→ **WHAT IS EXPECTED**
Go through the entries below from the first line and transcribe each one exactly, ending with the line that contains "(** The argument".
---- PROVIDED RECORDS
(** What [registerIpAsset] resolves to (all fields optional in the SDK;
    the two identifiers are bigints). *)
Record Registration : Type := mkRegistration {
  ipId : option string;
  tokenId : option Z;
  licenseTermsIds : option (list Z);
  txHash : option string
}.

(** The argument of [registerIpAsset]: the collection to mint into, the
    parameters given to [PILFlavor.commercialRemix] (the currency is the
    constant [WIP_TOKEN_ADDRESS]), and the four metadata fields.  The SDK
    evaluates the license flavour and submits the transaction in one step
    of the handler; a refusal of either is a rejection of the call. *)
Record RegisterRequest : Type := mkRegisterRequest {
  nft_spgNftContract : value;
  terms_commercialRevShare : number;
  terms_defaultMintingFee : Z;
  ipMetadataURI : string;
  ipMetadataHash : string;
  nftMetadataURI : string;
  nftMetadataHash : string
}.

(** A call to an external collaborator, with what it settled to. *)
Inductive event : Type :=
| StorageFetch (url : string) (r : reply http_response)
| StoragePublish (url : string) (doc : value) (r : reply http_response)
| ChainCreateCollection (r : reply Collection)
| ChainRegister (a : RegisterRequest) (r : reply Registration)
| RecordGet (url : string) (r : reply http_response)
| RecordPatch (url : string) (data : value) (r : reply http_response).

(** The configuration read from the environment at start-up. *)
Record Config : Type := mkConfig {
  IPFS_GATEWAY : string;
  SUPABASE_URL : option string;
  SUPABASE_KEY : option string;
  DEFAULT_MINTING_FEE : string;
  DEFAULT_COMMERCIAL_REV_SHARE : number
}.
--------
→ **EXERCISE RESPONSE**
(** What [registerIpAsset] resolves to (all fields optional in the SDK;
    the two identifiers are bigints). *)
Record Registration : Type := mkRegistration {
  ipId : option string;
  tokenId : option Z;
  licenseTermsIds : option (list Z);
  txHash : option string
}.

(** The argument of [registerIpAsset]: the collection to mint into, the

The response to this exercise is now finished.